__Task details__
Only one stretch of the data below should be repeated: the lines from the line containing "date is the" through the line containing "String.get (String.length d) r", inclusive, exactly as they are.

__Records supplied__
------------

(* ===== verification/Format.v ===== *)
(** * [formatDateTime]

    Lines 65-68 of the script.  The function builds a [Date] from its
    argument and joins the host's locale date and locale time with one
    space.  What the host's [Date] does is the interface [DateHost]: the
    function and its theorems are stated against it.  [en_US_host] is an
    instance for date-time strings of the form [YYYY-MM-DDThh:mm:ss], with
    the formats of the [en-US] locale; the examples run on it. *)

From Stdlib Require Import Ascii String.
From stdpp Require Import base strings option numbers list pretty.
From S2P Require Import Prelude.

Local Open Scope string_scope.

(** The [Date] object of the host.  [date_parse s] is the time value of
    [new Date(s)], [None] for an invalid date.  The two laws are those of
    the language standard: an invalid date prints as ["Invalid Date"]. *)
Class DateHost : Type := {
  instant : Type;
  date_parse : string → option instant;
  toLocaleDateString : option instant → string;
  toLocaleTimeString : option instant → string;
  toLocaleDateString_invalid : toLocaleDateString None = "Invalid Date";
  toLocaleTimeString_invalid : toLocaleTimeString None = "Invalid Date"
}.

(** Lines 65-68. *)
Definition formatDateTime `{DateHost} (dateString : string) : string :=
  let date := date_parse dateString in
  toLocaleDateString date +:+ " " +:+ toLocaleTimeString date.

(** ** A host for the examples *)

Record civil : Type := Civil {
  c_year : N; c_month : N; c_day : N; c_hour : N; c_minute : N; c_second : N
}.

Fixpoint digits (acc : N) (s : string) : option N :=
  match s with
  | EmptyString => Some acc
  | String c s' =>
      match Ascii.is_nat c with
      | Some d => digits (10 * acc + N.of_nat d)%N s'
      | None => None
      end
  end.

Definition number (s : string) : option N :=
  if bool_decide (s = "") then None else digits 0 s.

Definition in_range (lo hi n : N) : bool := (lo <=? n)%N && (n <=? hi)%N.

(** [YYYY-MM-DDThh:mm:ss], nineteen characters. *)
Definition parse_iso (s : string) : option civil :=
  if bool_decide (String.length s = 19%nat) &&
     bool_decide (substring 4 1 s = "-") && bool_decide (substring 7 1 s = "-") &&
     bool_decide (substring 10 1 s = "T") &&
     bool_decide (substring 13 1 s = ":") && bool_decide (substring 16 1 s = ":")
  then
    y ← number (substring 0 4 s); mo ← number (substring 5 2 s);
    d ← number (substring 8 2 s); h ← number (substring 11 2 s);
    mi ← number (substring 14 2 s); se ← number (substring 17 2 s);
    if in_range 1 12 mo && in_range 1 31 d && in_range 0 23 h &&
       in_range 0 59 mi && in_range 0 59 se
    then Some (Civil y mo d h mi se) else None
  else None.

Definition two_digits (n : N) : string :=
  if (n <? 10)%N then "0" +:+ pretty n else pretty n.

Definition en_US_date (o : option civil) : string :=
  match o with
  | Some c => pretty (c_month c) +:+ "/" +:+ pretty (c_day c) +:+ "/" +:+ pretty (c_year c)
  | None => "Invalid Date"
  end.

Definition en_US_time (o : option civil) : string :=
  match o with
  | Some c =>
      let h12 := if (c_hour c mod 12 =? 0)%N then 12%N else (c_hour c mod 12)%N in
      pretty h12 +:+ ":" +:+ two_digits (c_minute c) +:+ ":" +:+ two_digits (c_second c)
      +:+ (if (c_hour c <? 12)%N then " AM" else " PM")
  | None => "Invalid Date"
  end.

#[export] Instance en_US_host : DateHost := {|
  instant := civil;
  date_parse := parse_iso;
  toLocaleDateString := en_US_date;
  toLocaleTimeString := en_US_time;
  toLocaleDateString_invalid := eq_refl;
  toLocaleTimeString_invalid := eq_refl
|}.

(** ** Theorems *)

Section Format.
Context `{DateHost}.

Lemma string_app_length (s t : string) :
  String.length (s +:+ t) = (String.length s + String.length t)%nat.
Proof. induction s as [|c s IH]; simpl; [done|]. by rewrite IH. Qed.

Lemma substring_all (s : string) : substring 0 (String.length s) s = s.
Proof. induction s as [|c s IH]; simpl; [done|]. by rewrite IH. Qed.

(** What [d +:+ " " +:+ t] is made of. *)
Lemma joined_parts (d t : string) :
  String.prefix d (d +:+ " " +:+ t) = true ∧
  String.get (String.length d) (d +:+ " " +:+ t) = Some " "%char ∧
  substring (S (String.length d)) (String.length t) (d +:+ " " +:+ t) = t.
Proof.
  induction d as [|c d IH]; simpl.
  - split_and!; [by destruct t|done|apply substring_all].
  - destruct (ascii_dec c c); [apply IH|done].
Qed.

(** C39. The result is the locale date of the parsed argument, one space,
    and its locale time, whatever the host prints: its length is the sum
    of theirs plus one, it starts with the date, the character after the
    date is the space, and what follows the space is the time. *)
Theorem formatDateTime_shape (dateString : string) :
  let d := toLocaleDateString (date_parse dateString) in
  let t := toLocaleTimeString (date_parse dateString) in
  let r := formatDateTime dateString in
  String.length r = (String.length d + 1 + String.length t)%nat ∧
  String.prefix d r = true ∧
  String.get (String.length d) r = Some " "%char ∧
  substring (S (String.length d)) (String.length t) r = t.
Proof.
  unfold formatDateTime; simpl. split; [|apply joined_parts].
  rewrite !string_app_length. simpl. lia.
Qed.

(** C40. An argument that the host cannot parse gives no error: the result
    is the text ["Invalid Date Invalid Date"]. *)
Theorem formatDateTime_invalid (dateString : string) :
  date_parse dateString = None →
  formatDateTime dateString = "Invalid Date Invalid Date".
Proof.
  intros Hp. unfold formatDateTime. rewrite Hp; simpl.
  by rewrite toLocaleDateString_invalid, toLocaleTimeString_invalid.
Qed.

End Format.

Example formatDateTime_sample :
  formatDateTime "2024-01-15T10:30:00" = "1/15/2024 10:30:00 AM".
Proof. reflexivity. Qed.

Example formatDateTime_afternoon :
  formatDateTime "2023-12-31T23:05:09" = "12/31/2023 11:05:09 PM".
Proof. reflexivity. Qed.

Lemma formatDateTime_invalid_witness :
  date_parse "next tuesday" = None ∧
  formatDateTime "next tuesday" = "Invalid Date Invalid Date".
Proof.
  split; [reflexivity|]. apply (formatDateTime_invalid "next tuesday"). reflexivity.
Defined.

------------

__Answer to the exercise__
    date is the space, and what follows the space is the time. *)
Theorem formatDateTime_shape (dateString : string) :
  let d := toLocaleDateString (date_parse dateString) in
  let t := toLocaleTimeString (date_parse dateString) in
  let r := formatDateTime dateString in
  String.length r = (String.length d + 1 + String.length t)%nat ∧
  String.prefix d r = true ∧
  String.get (String.length d) r = Some " "%char ∧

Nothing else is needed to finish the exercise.